On September 27th, 1943, Australian commandos paddled into Singapore harbor in the dead of night. With the greatest of skill, the men attached mines to the hulls of seven Japanese ships and then paddled back out to their boat, the Krait, a Japanese fishing vessel commandeered by the Allies in 1941. Shortly before dawn, the limpet mines detonated sending all seven ships to the bottom. The Allied force had traveled over 3,000 miles round trip from Western Australia, slipped into and out of Singapore harbor completely undetected by Japanese military forces and dealt a major blow to *One Asia under Nippon*.

*Operation Jaywick* was a roaring success.

On October 10th, in what was to become known after the war as *The Double Tenth Incident*, the *Kempeitai*, Japan’s answer to the *Gestapo,* moved into action. Major Sumida Haruzo raided the Changi internment camp, long suspected of subversive activities, and rounded up 57 men and women, including an Anglican bishop, the Right Reverend John Leonard Wilson, Lord Archbishop of Singapore.

Major Haruzo set about getting what is now called “actionable intelligence” from the prisoners, so as to round up any other saboteurs and in order to prevent future attacks.

His methods were brutal, and direct, and in his mind, completely justified in the interest of “national security”.

One of Haruzo’s methods of torture was waterboarding, an interrogation technique dating from the enlightened days of the Spanish Inquisition. Today, waterboarding is touted by people who have never undergone the procedure as a “harsh” method of interrogation that is in no way torture, despite the extreme mental and physical pain it causes, and the risk of lung/brain damage, broken bones and death. Back in 1943, they didn’t bother with word games. The security of Imperial Japan justified all.

In 1946 Lt. Col Haruzo and 20 others was tried by the Allies for war crimes. Among the crimes listed was waterboarding. In the course of the trial it was noted that a number of prisoners did, in fact, confess to involvement in the sabotage and implicated other people as accomplices. This, despite the fact that NO ONE picked up by the *Kempeitai* was involved in the attack, or even knew who had pulled it off.

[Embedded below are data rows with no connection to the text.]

(* ===== verification/Lifecycle.v ===== *)
(** * Lifecycle: the sandbox and run state machines

    [crates/aiec-core/src/lib.rs] ([SandboxState], [RuntimeKind], the tenant
    quota) and [crates/aiec-core/src/run.rs] ([RunState], [RetentionPolicy]).  A
    state is an inductive with the source's variants; the transition tables are
    boolean functions, and [sandbox_step] and [run_step] are the step relations
    they induce. *)

From stdpp Require Import relations.
From S2P Require Import Prelude.

(** ** Sandbox states ([aiec-core/src/lib.rs]) *)
Module Sandboxes.

Inductive RuntimeKind := Firecracker | Docker | BwrapDev | Hosted.

#[global] Instance RuntimeKind_eq_dec : EqDecision RuntimeKind.
Proof. solve_decision. Defined.

Definition RuntimeKind_as_str (k : RuntimeKind) : string :=
  match k with
  | Docker => "docker"
  | Firecracker => "firecracker"
  | BwrapDev => "bwrap-dev"
  | Hosted => "hosted"
  end.

Inductive SandboxState :=
| Creating | Starting | Running | Paused | Quarantined | Stopping | Stopped
| Snapshotting | Restoring | Failed | Destroying | Destroyed.

#[global] Instance SandboxState_eq_dec : EqDecision SandboxState.
Proof. solve_decision. Defined.

Definition SandboxState_as_str (s : SandboxState) : string :=
  match s with
  | Creating => "creating"
  | Starting => "starting"
  | Running => "running"
  | Paused => "paused"
  | Quarantined => "quarantined"
  | Stopping => "stopping"
  | Stopped => "stopped"
  | Snapshotting => "snapshotting"
  | Restoring => "restoring"
  | Failed => "failed"
  | Destroying => "destroying"
  | Destroyed => "destroyed"
  end.

Definition consumes (s : SandboxState) : bool :=
  match s with
  | Creating | Starting | Running | Stopping | Snapshotting | Restoring => true
  | _ => false
  end.

Definition can_transition_to (self next : SandboxState) : bool :=
  match self, next with
  | Creating, (Starting | Failed | Destroying)
  | Starting, (Running | Failed | Destroying)
  | (Creating | Starting | Running | Paused | Stopping | Stopped | Snapshotting
     | Restoring | Failed), Quarantined
  | Running, (Stopping | Snapshotting | Failed | Destroying)
  | Running, Paused
  | Paused, Running
  | Stopping, (Stopped | Failed)
  | Stopped, (Starting | Destroying)
  | Snapshotting, (Running | Stopped | Failed)
  | Restoring, (Running | Failed)
  | Failed, (Starting | Destroying)
  | Destroying, (Destroyed | Failed)
  | Destroyed, Creating => true
  | _, _ => false
  end.

Definition sandbox_step (s t : SandboxState) : Prop := can_transition_to s t = true.

(** The states from which a machine may be contained: everything that is not
    already contained or on its way out. *)
Definition containable (s : SandboxState) : bool :=
  match s with Quarantined | Destroying | Destroyed => false | _ => true end.

Lemma step_quarantined s : sandbox_step s Quarantined ↔ containable s = true.
Proof. by destruct s. Qed.

Lemma quarantined_stuck t : ¬ sandbox_step Quarantined t.
Proof. by destruct t. Qed.

Lemma step_closer_to_destroyed s :
  s ≠ Quarantined → s ≠ Destroyed →
  ∃ l, Forall2 sandbox_step (s :: l) (l ++ [Destroyed]) ∧ (length l <= 3)%nat.
Proof.
  intros ??. destruct s; try done.
  - by exists [Destroying]; repeat constructor.
  - by exists [Destroying]; repeat constructor.
  - by exists [Destroying]; repeat constructor.
  - exists [Running; Destroying]; repeat constructor.
  - exists [Stopped; Destroying]; repeat constructor.
  - by exists [Destroying]; repeat constructor.
  - exists [Running; Destroying]; repeat constructor.
  - exists [Running; Destroying]; repeat constructor.
  - by exists [Destroying]; repeat constructor.
  - by exists []; repeat constructor.
Qed.

Lemma path_rtc s l t : Forall2 sandbox_step (s :: l) (l ++ [t]) → rtc sandbox_step s t.
Proof.
  revert s. induction l as [|x l IH]; intros s H; simpl in H.
  - apply Forall2_cons in H as [H _]. by apply rtc_once.
  - apply Forall2_cons in H as [H H']. eapply rtc_l; eauto.
Qed.

(** Quarantine is the one dead end of the sandbox lifecycle: a machine can be
    brought to [Destroyed] by legal transitions from every state except
    [Quarantined], which no transition leaves; and every machine that is neither
    contained nor on its way out can be contained in one step. *)
Theorem quarantine_is_the_only_dead_end (s : SandboxState) :
  (rtc sandbox_step s Destroyed ↔ s ≠ Quarantined)
  ∧ (∀ t, rtc sandbox_step Quarantined t → t = Quarantined)
  ∧ (sandbox_step s Quarantined ↔ containable s = true).
Proof.
  assert (Hq : ∀ t, rtc sandbox_step Quarantined t → t = Quarantined).
  { intros t Ht. inversion Ht; subst; [done|]. by exfalso; eapply quarantined_stuck. }
  split_and!; [split|exact Hq|apply step_quarantined].
  - intros Hr ->. by apply Hq in Hr.
  - intros Hs. destruct (decide (s = Destroyed)) as [->|Hd]; [done|].
    destruct (step_closer_to_destroyed s Hs Hd) as (l & Hl & _). by apply (path_rtc s l).
Qed.

End Sandboxes.

(** ** Run states ([aiec-core/src/run.rs]) *)
Module Runs.

Inductive RunState :=
| Queued | Preparing | Running | Validating | Collecting | Succeeded | Failed | Cancelled.

#[global] Instance RunState_eq_dec : EqDecision RunState.
Proof. solve_decision. Defined.

Definition as_str (s : RunState) : string :=
  match s with
  | Queued => "queued"
  | Preparing => "preparing"
  | Running => "running"
  | Validating => "validating"
  | Collecting => "collecting"
  | Succeeded => "succeeded"
  | Failed => "failed"
  | Cancelled => "cancelled"
  end.

Definition parse (raw : string) : option RunState :=
  if decide (raw = "queued") then Some Queued
  else if decide (raw = "preparing") then Some Preparing
  else if decide (raw = "running") then Some Running
  else if decide (raw = "validating") then Some Validating
  else if decide (raw = "collecting") then Some Collecting
  else if decide (raw = "succeeded") then Some Succeeded
  else if decide (raw = "failed") then Some Failed
  else if decide (raw = "cancelled") then Some Cancelled
  else None.

Definition is_active (s : RunState) : bool :=
  match s with
  | Queued | Preparing | Running | Validating | Collecting => true
  | _ => false
  end.

Definition is_terminal (s : RunState) : bool := negb (is_active s).

Definition can_transition_to (self next : RunState) : bool :=
  if decide (next = Cancelled) then is_active self
  else
    match self, next with
    | Queued, (Preparing | Failed)
    | Preparing, (Running | Validating | Failed)
    | Running, (Preparing | Validating | Collecting | Failed)
    | Validating, (Preparing | Collecting | Failed)
    | Collecting, (Preparing | Succeeded | Failed) => true
    | _, _ => false
    end.

Definition run_step (s t : RunState) : Prop := can_transition_to s t = true.

(** A history is the list of states a run went through, oldest first. *)
Fixpoint history (s : RunState) (l : list RunState) : Prop :=
  match l with
  | [] => True
  | t :: l => run_step s t ∧ history t l
  end.

Lemma terminal_stuck s t : is_terminal s = true → ¬ run_step s t.
Proof. by destruct s, t. Qed.

Lemma active_cancellable s : is_active s = true → run_step s Cancelled.
Proof. by destruct s. Qed.

(** Where a history that ended in success must have been. *)
Lemma history_visits s l :
  history s l → last (s :: l) = Some Succeeded → s ≠ Succeeded →
  Collecting ∈ s :: l ∧ (s = Queued → Preparing ∈ l).
Proof.
  revert s. induction l as [|t l IH]; intros s Hh Hl Hs; [by simplify_eq/=|].
  destruct Hh as [Hst Hh]. change (last (t :: l) = Some Succeeded) in Hl.
  destruct (decide (t = Succeeded)) as [->|Ht].
  - split; [|intros ->; by destruct l]. destruct s; try done. left.
  - destruct (IH t Hh Hl Ht) as [Hc Hp]. split; [by right|].
    intros ->. destruct t; try done; [by left| |];
      (destruct l as [|u l]; [done|]; destruct Hh as [Hh _]; by destruct u).
Qed.

Lemma parse_as_str s : parse (as_str s) = Some s.
Proof. by destruct s. Qed.

Inductive RetentionPolicy := Destroy | KeepOnFailure | KeepAlways.

#[global] Instance RetentionPolicy_eq_dec : EqDecision RetentionPolicy.
Proof. solve_decision. Defined.

Definition retention_as_str (r : RetentionPolicy) : string :=
  match r with
  | Destroy => "destroy"
  | KeepOnFailure => "keep_on_failure"
  | KeepAlways => "keep_always"
  end.

Definition retention_parse (raw : string) : option RetentionPolicy :=
  if decide (raw = "destroy") then Some Destroy
  else if decide (raw = "keep_on_failure") then Some KeepOnFailure
  else if decide (raw = "keep_always") then Some KeepAlways
  else None.

Definition should_retain (r : RetentionPolicy) (succeeded : bool) : bool :=
  match r with
  | Destroy => false
  | KeepOnFailure => negb succeeded
  | KeepAlways => true
  end.

(** The predicates of [Run] read only these two fields. *)
Record RunCleanup := { state : RunState; retained_until : option Instant }.

Definition needs_cleanup (r : RunCleanup) : bool :=
  is_terminal r.(state) && bool_decide (r.(retained_until) = None).

Definition retention_expired (r : RunCleanup) (now : Instant) : bool :=
  match r.(retained_until) with Some until => until <=? now | None => false end.

(** A run that ends in success from [Queued] was prepared and collected, every
    state it passed before the last was active, and it left no terminal state:
    cancellation is possible up to the end and impossible afterwards. *)
Theorem success_was_prepared_and_collected (l : list RunState) :
  history Queued l → last l = Some Succeeded →
  Preparing ∈ l ∧ Collecting ∈ l
  ∧ ∀ l1 s l2, Queued :: l = l1 ++ s :: l2 →
      (is_active s = true ↔ l2 ≠ []) ∧ (is_active s = true → run_step s Cancelled).
Proof.
  intros Hh Hl. assert (Hl' : last (Queued :: l) = Some Succeeded) by (by destruct l).
  destruct (history_visits _ _ Hh Hl') as [Hc Hp]; [done|].
  split_and!; [by apply Hp|by apply elem_of_cons in Hc as [?|?]|].
  intros l1 s l2 Heq. split; [|apply active_cancellable].
  destruct l2 as [|t l2].
  - rewrite Heq, last_snoc in Hl'. by simplify_eq.
  - split; [done|]. intros _. destruct (is_active s) eqn:Ha; [done|]. exfalso.
    assert (Hst : run_step s t); [|eapply terminal_stuck; [|exact Hst]; unfold is_terminal; by rewrite Ha].
    clear -Hh Heq. revert l1 Heq Hh. generalize Queued. induction l as [|u l IH]; intros q l1 Heq Hh.
    + by destruct l1 as [|? []].
    + destruct Hh as [Hqu Hh]. destruct l1 as [|? l1]; simplify_eq/=; [done|]. by eapply IH.
Qed.

Lemma success_was_prepared_and_collected_witness :
  let l := [Preparing; Running; Preparing; Running; Validating; Collecting; Succeeded] in
  Preparing ∈ l ∧ Collecting ∈ l.
Proof.
  intros l. destruct (success_was_prepared_and_collected l) as (? & ? & _);
    [by repeat split|reflexivity|]. by split.
Defined.

(** The stored spelling of a run state and its parser are inverse: a string
    parses to a state exactly when it is that state's spelling. *)
Theorem run_state_parse_exact (raw : string) (s : RunState) :
  parse raw = Some s ↔ raw = as_str s.
Proof.
  split; [|intros ->; apply parse_as_str].
  unfold parse. intros H. repeat case_decide; by simplify_eq.
Qed.

End Runs.

(** ** Tenant quota ([aiec-core/src/lib.rs]) *)
Module Quota.

Record QuotaLimits := {
  max_active_sandboxes : Z; max_vcpus : Z; max_memory_mb : Z; max_disk_mb : Z }.

Record QuotaUsage := { active_sandboxes : Z; vcpus : Z; memory_mb : Z; disk_mb : Z }.

Definition no_usage : QuotaUsage :=
  {| active_sandboxes := 0; vcpus := 0; memory_mb := 0; disk_mb := 0 |}.

(** The shape of a sandbox the quota reads: [cpu], [memory_mb] and [disk_mb] are
    [u32] fields, widened to [u64] where the total is one. *)
Record Shape := { cpu : Z; s_memory_mb : Z; s_disk_mb : Z }.

Definition add_sandbox (u : QuotaUsage) (s : Shape) : option QuotaUsage :=
  a ← checked_add u32_max u.(active_sandboxes) 1;
  v ← checked_add u32_max u.(vcpus) s.(cpu);
  m ← checked_add u64_max u.(memory_mb) s.(s_memory_mb);
  d ← checked_add u64_max u.(disk_mb) s.(s_disk_mb);
  Some {| active_sandboxes := a; vcpus := v; memory_mb := m; disk_mb := d |}.

Definition exceeds (u : QuotaUsage) (l : QuotaLimits) : bool :=
  (l.(max_active_sandboxes) <? u.(active_sandboxes))
  || (l.(max_vcpus) <? u.(vcpus))
  || (l.(max_memory_mb) <? u.(memory_mb))
  || (l.(max_disk_mb) <? u.(disk_mb)).

(** The usage of a set of sandboxes, as the running total of [checked_add]. *)
Definition usage_of (ss : list Shape) : option QuotaUsage :=
  foldl (λ u s, u ≫= λ u, add_sandbox u s) (Some no_usage) ss.

Definition total (f : Shape → Z) (ss : list Shape) : Z := foldr (λ s n, f s + n) 0 ss.

Lemma total_app f ss s : total f (ss ++ [s]) = total f ss + f s.
Proof. unfold total. induction ss as [|x ss IH]; simpl in *; lia. Qed.

Lemma usage_of_exact ss u :
  usage_of ss = Some u →
  u = {| active_sandboxes := Z.of_nat (length ss); vcpus := total cpu ss;
         memory_mb := total s_memory_mb ss; disk_mb := total s_disk_mb ss |}.
Proof.
  revert u. induction ss as [|s ss IH] using rev_ind; intros u; [by intros [= <-]|].
  unfold usage_of. rewrite foldl_app. simpl. fold (usage_of ss).
  destruct (usage_of ss) as [u'|]; [|done]. rewrite (IH u' eq_refl). simpl.
  unfold add_sandbox, checked_add. intros H. repeat (case_match; simplify_eq/=).
  rewrite length_app, !total_app. simpl. f_equal; lia.
Qed.

(** The quota total is exact: when the running total of a tenant's sandboxes is
    accepted, each of its numbers is the true sum and no addition wrapped; and it
    is refused exactly when a true sum leaves its machine width at some prefix. *)
Theorem quota_usage_exact (ss : list Shape) :
  Forall (λ s, 0 ≤ s.(cpu) ∧ 0 ≤ s.(s_memory_mb) ∧ 0 ≤ s.(s_disk_mb)) ss →
  usage_of ss =
    if decide (Z.of_nat (length ss) ≤ u32_max ∧ total cpu ss ≤ u32_max
               ∧ total s_memory_mb ss ≤ u64_max ∧ total s_disk_mb ss ≤ u64_max)
    then Some {| active_sandboxes := Z.of_nat (length ss); vcpus := total cpu ss;
                 memory_mb := total s_memory_mb ss; disk_mb := total s_disk_mb ss |}
    else None.
Proof.
  induction ss as [|s ss IH] using rev_ind; intros Hss.
  { rewrite decide_True; [done|]. unfold u32_max, u64_max; simpl; lia. }
  apply Forall_app in Hss as [Hss [Hs _]%Forall_cons]. specialize (IH Hss).
  unfold usage_of in *. rewrite foldl_app. simpl. rewrite IH, length_app, !total_app. simpl.
  case_decide as Hd; simpl.
  - unfold add_sandbox, checked_add. simpl.
    repeat (case_match; simpl); case_decide; try lia; try done. f_equal. f_equal; lia.
  - case_decide; [lia|done].
Qed.

Lemma quota_usage_exact_witness :
  usage_of [ {| cpu := 2; s_memory_mb := 512; s_disk_mb := 1024 |};
             {| cpu := 1; s_memory_mb := 256; s_disk_mb := 2048 |} ]
  = Some {| active_sandboxes := 2; vcpus := 3; memory_mb := 768; disk_mb := 3072 |}.
Proof.
  etransitivity; [apply quota_usage_exact; repeat constructor; simpl; lia|reflexivity].
Defined.

End Quota.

Of the 57 men and women swept up in post 9/27 Singapore, 14 people would die, 12 from the torture and abuse they received at the hands of the Japanese, one from suicide and another by execution.

At the end of the trial, Sumida Haruzo and seven other members of his staff were sentenced to death by hanging, three were given life sentences, one 15 years and two eight year sentences.

And at the time, what lessons did the world take away from the *Double Tenth Trial*?

1) That the civilized nations of the world would not tolerate the barbaric torture of people in war time, even people suspected of what would today be called “terrorist acts”.

2) That waterboarding was a war crime and warranted swift and severe punishment for those who used it.

3) That as a means of gathering “intelligence” to prevent future attacks and as a means of extracting confessions, torture was useless. None of the people tortured knew anything, but many told their interrogators what they wanted to hear in order to get the pain to stop. It wasn’t until after the war that Haruzo learned that it was Australian commandos who destroyed the ships in Singapore harbor, not local partisans.

Despite these lessons, there are Americans today who believe that waterboarding is not torture, and even if it is, it is a perfectly useful tool in the “war on terror”. Sadly, many of these Americans are in positions of leadership, up to and including the so-called president of the United States, who have debased our nation with this belief, and tainted the American soul with this belief.

The spirit of the Changi interment camp is alive and well today, and is called Guantanamo. In it, and in many other secret places, the heirs of Sumida Haruzo ply his trade in the name of “national security”.

But, of course, what is happening now is completely different than what happened in Singapore. After all, we’re the *good guys!*

But will history judge us any differently than it has the *Spanish Inquisition* and Imperial Japan?